Più che ad un’analisi su quanto è successo, i dati Istat, diffusi oggi, dovrebbero indurre a scelte e soluzioni per la crescita del Paese, l’aumento dei prezzi, e in particolare
quello relativo ai prodotti alimentari, dovrebbe suggerire, ad esempio, l’idea di controlli più serrati sul fronte del doppio prezzo, quello dell’acquisto e quello della vendita.

Ma soprattutto dovrebbe consigliare la scelta di una nuova politica contrattuale per ripristinare il potere d’acquisto di salari e pensioni falcidiati in questi anni proprio da un aumento
incontrollato e ingiustificato del costo della vita.
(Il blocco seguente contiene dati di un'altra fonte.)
(* ===== verification/Sys.v ===== *)
(** * A process's view of the system

    What the socket programs share: the table of open descriptors with their
    status flags, the two output streams, and the calls that act on them.
    What a system call answered is an argument of its model; a call on a
    descriptor that is not open fails with EBADF, as in POSIX, and is counted
    in [faults], so that "the program never does that" is a statement about
    [faults].  [ext] is the program's own state. *)

From S2P Require Import Prelude CLib.

Local Open Scope Z_scope.

Record proc (X : Type) := mk_proc {
  fdt : gmap Z Z;             (* open descriptor -> O_* status flags *)
  stdout : bytes;
  stderr : bytes;
  faults : nat;
  ext : X;
}.
Arguments mk_proc {X}.
Arguments fdt {X}.
Arguments stdout {X}.
Arguments stderr {X}.
Arguments faults {X}.
Arguments ext {X}.

Definition O_RDWR : Z := 2.
Definition O_NONBLOCK : Z := 2048.

Section calls.
Context {X : Type}.
Implicit Types (fd : Z) (p : proc X).

Definition set_fdt (t : gmap Z Z) : ST (proc X) unit :=
  st_modify (fun p => mk_proc t (stdout p) (stderr p) (faults p) (ext p)).
Definition set_ext (f : X -> X) : ST (proc X) unit :=
  st_modify (fun p => mk_proc (fdt p) (stdout p) (stderr p) (faults p) (f (ext p))).
Definition fault : ST (proc X) unit :=
  st_modify (fun p => mk_proc (fdt p) (stdout p) (stderr p) (S (faults p)) (ext p)).
Definition sys_printf (f : list fmt) : ST (proc X) unit :=
  st_modify (fun p => mk_proc (fdt p) (stdout p ++ format f) (stderr p) (faults p) (ext p)).
Definition sys_eprintf (f : list fmt) : ST (proc X) unit :=
  st_modify (fun p => mk_proc (fdt p) (stdout p) (stderr p ++ format f) (faults p) (ext p)).

(** [perror(what)]: the message after the colon is the C library's. *)
Definition perror (what : string) (msg : bytes) : ST (proc X) unit :=
  sys_eprintf [FLit what; FLit ": "; FRaw msg; FRaw [x0a]].

(** A call that returns a new descriptor: [ans] is its result. *)
Definition new_fd (ans flags : Z) : ST (proc X) Z :=
  if ans <? 0 then mret (-1)
  else p ← st_get; set_fdt (<[ans := flags]> (fdt p)) ;; mret ans.

(** A call on an open descriptor whose result the environment chose. *)
Definition on_fd {A} (fd : Z) (bad ans : A) : ST (proc X) A :=
  p ← st_get;
  match fdt p !! fd with
  | Some _ => mret ans
  | None => fault ;; mret bad
  end.

Definition close (fd : Z) : ST (proc X) Z :=
  p ← st_get;
  match fdt p !! fd with
  | Some _ => set_fdt (delete fd (fdt p)) ;; mret 0
  | None => fault ;; mret (-1)
  end.

Definition fcntl_getfl (fd : Z) : ST (proc X) Z :=
  p ← st_get;
  match fdt p !! fd with
  | Some fl => mret fl
  | None => fault ;; mret (-1)
  end.

Definition fcntl_setfl (fd flags : Z) : ST (proc X) Z :=
  p ← st_get;
  match fdt p !! fd with
  | Some _ => set_fdt (<[fd := flags]> (fdt p)) ;; mret 0
  | None => fault ;; mret (-1)
  end.

(** ** Their effect *)

Definition with_fdt (t : gmap Z Z) p : proc X :=
  mk_proc t (stdout p) (stderr p) (faults p) (ext p).

Lemma wp_new_fd ans flags Q p :
  (ans < 0 -> Q (-1) p) -> (0 <= ans -> Q ans (with_fdt (<[ans := flags]> (fdt p)) p)) ->
  st_wp (new_fd ans flags) Q p.
Proof. intros H1 H2. unfold new_fd. destruct (Z.ltb_spec ans 0); [by apply H1|by apply H2]. Qed.

Lemma wp_on_fd {A} fd (bad ans : A) Q p :
  is_Some (fdt p !! fd) -> Q ans p -> st_wp (on_fd fd bad ans) Q p.
Proof. intros [fl H] HQ. unfold on_fd, st_wp, mbind, ST_bind, st_get. by rewrite H. Qed.

Lemma wp_close fd Q p :
  is_Some (fdt p !! fd) -> Q 0 (with_fdt (delete fd (fdt p)) p) -> st_wp (close fd) Q p.
Proof. intros [fl H] HQ. unfold close, st_wp, mbind, ST_bind, st_get. by rewrite H. Qed.

Lemma wp_getfl fd fl Q p :
  fdt p !! fd = Some fl -> Q fl p -> st_wp (fcntl_getfl fd) Q p.
Proof. intros H HQ. unfold fcntl_getfl, st_wp, mbind, ST_bind, st_get. by rewrite H. Qed.

Lemma wp_setfl fd flags Q p :
  is_Some (fdt p !! fd) -> Q 0 (with_fdt (<[fd := flags]> (fdt p)) p) ->
  st_wp (fcntl_setfl fd flags) Q p.
Proof. intros [fl H] HQ. unfold fcntl_setfl, st_wp, mbind, ST_bind, st_get. by rewrite H. Qed.
End calls.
La crescita delle pressione fiscale, poi, se è ascrivibile ad un certo recupero dell’evasione, è dipendente anche da una
fiscalità locale sempre più consistente e aggiuntiva a quella nazionale.

Ridurre le tasse su lavoro dipendente e pensioni sarebbe una risposta valida per la soluzione di questo problema. Una risposta efficace, peraltro, anche per affrontare la questione dello
sviluppo, visto che con più risorse a disposizione della gente, l’economia potrebbe tornare a girare nel verso giusto.